======== Data ========
(** C7, amended. After two successful issuances for one identifier whose
    codes have different digests, verifying with the first plaintext never
    succeeds: within the lifetime of the second code the reply is
    [IncorrectCode] with 2 attempts remaining, and after it the reply is
    [Expired]. *)
Theorem reissue_invalidates_first_code (active_codes : Store) (phone : string)
    (r1 r2 t1 t2 : Z) (json1 json2 : bool) (now : Z) :
  0 <= r1 < draw_range -> 0 <= r2 < draw_range ->
  hash_code (generate_code r1) <> hash_code (generate_code r2) ->
  let first :=
    fst (send_otp active_codes phone r1 t1 (PostReturns 200 json1)) in
  let second :=
    fst (send_otp first phone r2 t2 (PostReturns 200 json2)) in
  let reply := snd (verify_otp second phone (Some (generate_code r1)) now) in
  reply <> reply_of phone Success /\
  (now <= t2 + timedelta_minutes CODE_LIFETIME_MINUTES ->
     reply = reply_of phone (IncorrectCode 2)) /\
  (now > t2 + timedelta_minutes CODE_LIFETIME_MINUTES ->
     reply = reply_of phone Expired).
Proof.
  intros Hr1 Hr2 Hne first second reply.
  set (rec2 := {| code_hash := hash_code (generate_code r2);
                  expiration := t2 + timedelta_minutes CODE_LIFETIME_MINUTES;
                  attempts := 0 |}).
  assert (second !! phone = Some rec2) as Hget by apply lookup_insert_eq.
  assert (generate_code r1 <> "") as Hcode.
  { destruct (generate_code_spec r1 Hr1) as (_ & Hlen & _).
    intros Hnil. now rewrite Hnil in Hlen. }
  assert (now <= t2 + timedelta_minutes CODE_LIFETIME_MINUTES ->
          reply = reply_of phone (IncorrectCode 2)) as Hlive.
  { intros Hnow. unfold reply, verify_otp.
    rewrite (verify_line333 _ _ rec2); try assumption; try reflexivity.
    now apply verify_code_false_iff. }
  assert (now > t2 + timedelta_minutes CODE_LIFETIME_MINUTES ->
          reply = reply_of phone Expired) as Hdead.
  { intros Hnow. unfold reply, verify_otp.
    now rewrite (verify_line308 _ _ rec2). }
  split; [| split; assumption].
  destruct (Z_le_gt_dec now (t2 + timedelta_minutes CODE_LIFETIME_MINUTES))
    as [Hnow | Hnow].
  - rewrite (Hlive Hnow). discriminate.
  - rewrite (Hdead Hnow). discriminate.
Qed.
(** ** APIError methods *)

(** [return self.code == "RATE_LIMIT_EXCEEDED"]: a non-string never equals a
    string. *)
Definition is_rate_limit_error (e : APIError) : bool :=
  match code e with
  | JStr s => String.eqb s "RATE_LIMIT_EXCEEDED"
  | _ => false
  end.

(** [return self.code == "UNAUTHORIZED"]. *)
Definition is_auth_error (e : APIError) : bool :=
  match code e with
  | JStr s => String.eqb s "UNAUTHORIZED"
  | _ => false
  end.

Definition anyval_truthy (v : anyval) : bool :=
  match v with
  | VJson j => truthy j
  | VDatetime _ => true
  end.

(** [str.replace("Z", "+00:00")]. *)
Fixpoint replace_Z (s : string) : string :=
  match s with
  | EmptyString => EmptyString
  | String c rest =>
      if Ascii.eqb c "Z"%char then "+00:00" +:+ replace_Z rest
      else String c (replace_Z rest)
  end.

Section RetryDelay.

(** [datetime.fromisoformat], a function of the Python library. *)
Variable fromisoformat : string -> result datetime.

(** [delay = reset_at - datetime.now(timezone.utc)] followed by
    [int(delay.total_seconds() * 1000)]: the difference of two aware
    datetimes, an exact number of microseconds, turned into seconds,
    multiplied by 1000 in floating point and truncated toward zero.
    Subtracting an aware datetime from a naive one raises [TypeError]. *)
Definition delay_ms_until (reset : datetime) (now_us : Z) : result Z :=
  if dt_aware reset then
    let delay := dt_us reset - now_us in
    Ok (int_of_float (binary64 (total_seconds delay * 1000)))
  else Raise TypeError.

(** [APIError.get_retry_delay], at the time [now_us] that
    [datetime.now(timezone.utc)] reads. *)
Definition get_retry_delay (e : APIError) (now_us : Z) : result Z :=
  match rate_limit e with
  | RLNone => Ok 60000
  | RLInfo _ =>
      (* the object is truthy and has no method [get] *)
      Raise AttributeError
  | RLDict d =>
      if decide (size d = 0%nat) then Ok 60000 (* an empty dict is falsy *)
      else
        match d !! "resetAt" with
        | None => Ok 60000
        | Some v =>
            if anyval_truthy v then
              reset ← match v with
                      | VDatetime dt => Ok dt
                      | VJson (JStr s) => fromisoformat (replace_Z s)
                      | VJson _ => Raise TypeError
                      end;
              delay_ms ← delay_ms_until reset now_us;
              Ok (Z.max 0 delay_ms)
            else Ok 60000
        end
  end.

End RetryDelay.

(** ** Python's [int(str)]

    For a string of latin-1 characters: optional surrounding whitespace, an
    optional sign, then decimal digits in which single underscores may
    separate digits.  Anything else raises [ValueError], and so do more
    digits than the interpreter converts (4300, unless it is configured
    otherwise). *)

(** The characters [int] skips at both ends: the ASCII white space (tab to
    carriage return, and the space) and, of the other latin-1 characters,
    the two that are white space in Unicode, U+0085 and U+00A0.  The
    separators U+001C..U+001F are not skipped. *)
Definition is_space (c : ascii) : bool :=
  let n := N_of_ascii c in
  ((9 <=? n) && (n <=? 13) || (n =? 32) || (n =? 133) || (n =? 160))%N.

Definition digit_of (c : ascii) : option Z :=
  let n := N_of_ascii c in
  if ((48 <=? n) && (n <=? 57))%N then Some (Z.of_N n - 48) else None.

Fixpoint lstrip (s : string) : string :=
  match s with
  | String c rest => if is_space c then lstrip rest else s
  | EmptyString => EmptyString
  end.

Definition strip (s : string) : string :=
  String.rev (lstrip (String.rev (lstrip s))).

(** Digits with optional single underscores between them; [prev_digit] says
    whether the previous character was a digit. *)
Fixpoint parse_digits (acc : Z) (prev_digit : bool) (s : string) : option Z :=
  match s with
  | EmptyString => if prev_digit then Some acc else None
  | String c rest =>
      match digit_of c with
      | Some d => parse_digits (acc * 10 + d) true rest
      | None =>
          if Ascii.eqb c "_"%char && prev_digit then parse_digits acc false rest
          else None
      end
  end.

(** The number of decimal digits in [s]. *)
Fixpoint count_digits (s : string) : Z :=
  match s with
  | EmptyString => 0
  | String c rest =>
      match digit_of c with Some _ => 1 | None => 0 end + count_digits rest
  end.

(** [sys.get_int_max_str_digits()], by default. *)
Definition max_str_digits : Z := 4300.

Definition int_of_str (s : string) : result Z :=
  let parsed :=
    match strip s with
    | String "-" rest => Z.opp <$> parse_digits 0 false rest
    | String "+" rest => parse_digits 0 false rest
    | body => parse_digits 0 false body
    end in
  match parsed with
  | Some z => if count_digits s <=? max_str_digits then Ok z else Raise ValueError
  | None => Raise ValueError
  end.

(** ** The mapping of a response's headers *)

(** [str.lower()] on latin-1 characters: the letters A..Z and the accented
    capitals U+00C0..U+00DE (the multiplication sign apart) move 32 places
    up. *)
Definition lower_char (c : ascii) : ascii :=
  let n := N_of_ascii c in
  if ((65 <=? n) && (n <=? 90) || (192 <=? n) && (n <=? 222) && negb (n =? 215))%N
  then ascii_of_N (n + 32) else c.

Fixpoint lower (s : string) : string :=
  match s with
  | EmptyString => EmptyString
  | String c rest => String (lower_char c) (lower rest)
  end.

(** [requests.structures.CaseInsensitiveDict], the class of
    [Response.headers]: the values are stored under the lower-cased names,
    and every access lower-cases the name it is given. *)
Record CaseInsensitiveDict : Type := mkCaseInsensitiveDict {
  _store : gmap string string
}.

(** [headers.get(name)] is [headers !! name]. *)
#[global] Instance CaseInsensitiveDict_lookup : Lookup string string CaseInsensitiveDict :=
  fun name h => _store h !! lower name.

(** [headers[name] = value] is [<[name := value]> headers]. *)
#[global] Instance CaseInsensitiveDict_insert : Insert string string CaseInsensitiveDict :=
  fun name value h => mkCaseInsensitiveDict (<[lower name := value]> (_store h)).

(** [del headers[name]], where the name is present. *)
#[global] Instance CaseInsensitiveDict_delete : Delete string CaseInsensitiveDict :=
  fun name h => mkCaseInsensitiveDict (delete (lower name) (_store h)).

#[global] Instance CaseInsensitiveDict_empty : Empty CaseInsensitiveDict :=
  mkCaseInsensitiveDict ∅.

(** ** Rate-limit headers *)

(** [datetime.fromtimestamp(ts, tz=timezone.utc)]: an aware datetime; a
    timestamp outside the years 1..9999 raises.  Which exception it is depends
    on the platform; the bounds are those of a 64-bit [time_t] with the GNU C
    library: [OverflowError] when the timestamp does not fit [time_t],
    [OSError] (errno 75) when [gmtime] fails because the year does not fit a C
    [int], and [ValueError] for any other year outside 1..9999. *)
Definition fromtimestamp_utc (ts : Z) : result datetime :=
  if (ts <? - 2 ^ 63) || (2 ^ 63 <=? ts) then Raise OverflowError
  else if (ts <? -67768040609740800) || (67768036191676799 <? ts) then Raise OSError
  else if (ts <? -62135596800) || (253402300799 <? ts) then Raise ValueError
  else Ok (mkDatetime (ts * 1000000) true).

(** [DadDeckAPI._parse_rate_limit_headers].  [headers] is the mapping of the
    response's headers, which [_request] passes as it is: the names are
    looked up whatever their case. *)
Definition _parse_rate_limit_headers (headers : CaseInsensitiveDict)
  : result (option RateLimitInfo) :=
  let limit := headers !! "X-RateLimit-Limit" in
  match limit with
  | None => Ok None
  | Some limit_str =>
      if String.eqb limit_str "" then Ok None
      else
        remaining ← match headers !! "X-RateLimit-Remaining" with
                    | None => Ok 0                 (* int(0) *)
                    | Some r => int_of_str r
                    end;
        let reset_at := headers !! "X-RateLimit-Reset" in
        let tier := default "unknown" (headers !! "X-RateLimit-Tier") in
        reset_dt ← match reset_at with
                   | None => Ok None
                   | Some r =>
                       if String.eqb r "" then Ok None
                       else
                         ts ← int_of_str r;
                         dt ← fromtimestamp_utc ts;
                         Ok (Some dt)
                   end;
        limit_int ← int_of_str limit_str;
        Ok (Some (mkRateLimitInfo limit_int remaining reset_dt tier))
  end.

(** ** The world outside the program *)

(** A request handed to [requests.Session.request]. *)
Record http_request : Type := mkRequest {
  req_method : string;
  req_url : string;
  req_params : option (gmap string json);
  req_json : option json;
  req_timeout : Z
}.

(** A [requests.Response] as the client reads it: [status_code], [headers]
    and the outcome of [json()]: the decoded body [body_json], or, for a body
    that is not valid JSON ([None]), the message [json_error] of the
    decoder's exception. *)
Record Response : Type := mkResponse {
  status_code : Z;
  headers : CaseInsensitiveDict;
  body_json : option json;
  json_error : string
}.

(** Observable events, in the order the program causes them. *)
Inductive event : Type :=
| EvInvoke                              (* fetch_with_retry calls func() *)
| EvPrint (retry_delay : Q)             (* print("Rate limited. Retrying in ...") *)
| EvSleep (seconds : Q)                 (* time.sleep(seconds) *)
| EvList (kwargs : gmap string json)    (* client.cards.list called with keywords kwargs *)
| EvHttp (req : http_request).          (* session.request(...) *)

(** The environment's own state [env] (opaque to the program) and the trace of
    events so far, oldest first. *)
Record World (Env : Type) : Type := mkWorld {
  env : Env;
  trace : list event
}.
Arguments mkWorld {Env} env trace.
Arguments env {Env} w.
Arguments trace {Env} w.

Definition emit {Env : Type} (ev : event) (w : World Env) : World Env :=
  mkWorld (env w) (trace w ++ [ev]).

(** An effectful computation: it returns or raises, and leaves a new world. *)
Definition M (Env A : Type) : Type := World Env -> result A * World Env.

(** The events of one kind in a trace. *)
Definition invocations (t : list event) : nat :=
  length (omap (λ ev, match ev with EvInvoke => Some () | _ => None end) t).

Definition sleeps (t : list event) : list Q :=
  omap (λ ev, match ev with EvSleep d => Some d | _ => None end) t.

Definition list_calls (t : list event) : list (gmap string json) :=
  omap (λ ev, match ev with EvList kw => Some kw | _ => None end) t.

Definition http_calls (t : list event) : list http_request :=
  omap (λ ev, match ev with EvHttp r => Some r | _ => None end) t.

(** ** ApiResponse and the request primitive *)

(** [@dataclass class ApiResponse]. *)
Record ApiResponse : Type := mkApiResponse {
  data : json;
  error : json;
  meta : json;
  resp_rate_limit : option RateLimitInfo
}.

(** [ApiResponse.success]: [self.error is None]. *)
Definition success (r : ApiResponse) : bool :=
  match error r with
  | JNull => true
  | _ => false
  end.

(** [requests.Response.ok]: true unless [raise_for_status()] would raise,
    which it does for the statuses 400..599. *)
Definition ok (r : Response) : bool :=
  negb ((400 <=? status_code r) && (status_code r <? 600)).

(** [requests.Response.json()]: the decoded body; since requests 2.27 an
    undecodable body raises [requests.exceptions.JSONDecodeError], a
    [RequestException] whose text is the decoder's message. *)
Definition Response_json (r : Response) : result json :=
  match body_json r with
  | Some j => Ok j
  | None => Raise (RequestException (json_error r))
  end.

(** [obj.get(key, default)]: only a dict has the method. *)
Definition py_get (obj : json) (key : string) (dflt : json) : result json :=
  match obj with
  | JObj members => Ok (default dflt (assoc_get key members))
  | _ => Raise AttributeError
  end.

(** [str.lstrip("/")] and [str.rstrip("/")]. *)
Fixpoint lstrip_slash (s : string) : string :=
  match s with
  | String c rest => if Ascii.eqb c "/"%char then lstrip_slash rest else s
  | EmptyString => EmptyString
  end.

Definition rstrip_slash (s : string) : string :=
  String.rev (lstrip_slash (String.rev s)).

(** [class DadDeckAPI]: the attributes set by [__init__]. *)
Record DadDeckAPI : Type := mkClient {
  api_key : string;
  base_url : string;
  timeout : Z
}.

(** [DadDeckAPI.__init__(api_key, base_url, timeout)]. *)
Definition DadDeckAPI_init (api_key base_url : string) (timeout : Z) : DadDeckAPI :=
  mkClient api_key (rstrip_slash base_url) timeout.

(** The argument [rate_limit=rate_limit] of the [APIError] raised by
    [_request]: the parser's result, as it is. *)
Definition rate_limit_of (rl : option RateLimitInfo) : rate_limit_attr :=
  match rl with
  | None => RLNone
  | Some info => RLInfo info
  end.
========
Work instruction:
Your output should be an exact copy of the lines from the top of the listing above to the line with "(** ** APIError methods *)", both ends included.

Result:
(** C7, amended. After two successful issuances for one identifier whose
    codes have different digests, verifying with the first plaintext never
    succeeds: within the lifetime of the second code the reply is
    [IncorrectCode] with 2 attempts remaining, and after it the reply is
    [Expired]. *)
Theorem reissue_invalidates_first_code (active_codes : Store) (phone : string)
    (r1 r2 t1 t2 : Z) (json1 json2 : bool) (now : Z) :
  0 <= r1 < draw_range -> 0 <= r2 < draw_range ->
  hash_code (generate_code r1) <> hash_code (generate_code r2) ->
  let first :=
    fst (send_otp active_codes phone r1 t1 (PostReturns 200 json1)) in
  let second :=
    fst (send_otp first phone r2 t2 (PostReturns 200 json2)) in
  let reply := snd (verify_otp second phone (Some (generate_code r1)) now) in
  reply <> reply_of phone Success /\
  (now <= t2 + timedelta_minutes CODE_LIFETIME_MINUTES ->
     reply = reply_of phone (IncorrectCode 2)) /\
  (now > t2 + timedelta_minutes CODE_LIFETIME_MINUTES ->
     reply = reply_of phone Expired).
Proof.
  intros Hr1 Hr2 Hne first second reply.
  set (rec2 := {| code_hash := hash_code (generate_code r2);
                  expiration := t2 + timedelta_minutes CODE_LIFETIME_MINUTES;
                  attempts := 0 |}).
  assert (second !! phone = Some rec2) as Hget by apply lookup_insert_eq.
  assert (generate_code r1 <> "") as Hcode.
  { destruct (generate_code_spec r1 Hr1) as (_ & Hlen & _).
    intros Hnil. now rewrite Hnil in Hlen. }
  assert (now <= t2 + timedelta_minutes CODE_LIFETIME_MINUTES ->
          reply = reply_of phone (IncorrectCode 2)) as Hlive.
  { intros Hnow. unfold reply, verify_otp.
    rewrite (verify_line333 _ _ rec2); try assumption; try reflexivity.
    now apply verify_code_false_iff. }
  assert (now > t2 + timedelta_minutes CODE_LIFETIME_MINUTES ->
          reply = reply_of phone Expired) as Hdead.
  { intros Hnow. unfold reply, verify_otp.
    now rewrite (verify_line308 _ _ rec2). }
  split; [| split; assumption].
  destruct (Z_le_gt_dec now (t2 + timedelta_minutes CODE_LIFETIME_MINUTES))
    as [Hnow | Hnow].
  - rewrite (Hlive Hnow). discriminate.
  - rewrite (Hdead Hnow). discriminate.
Qed.
(** ** APIError methods *)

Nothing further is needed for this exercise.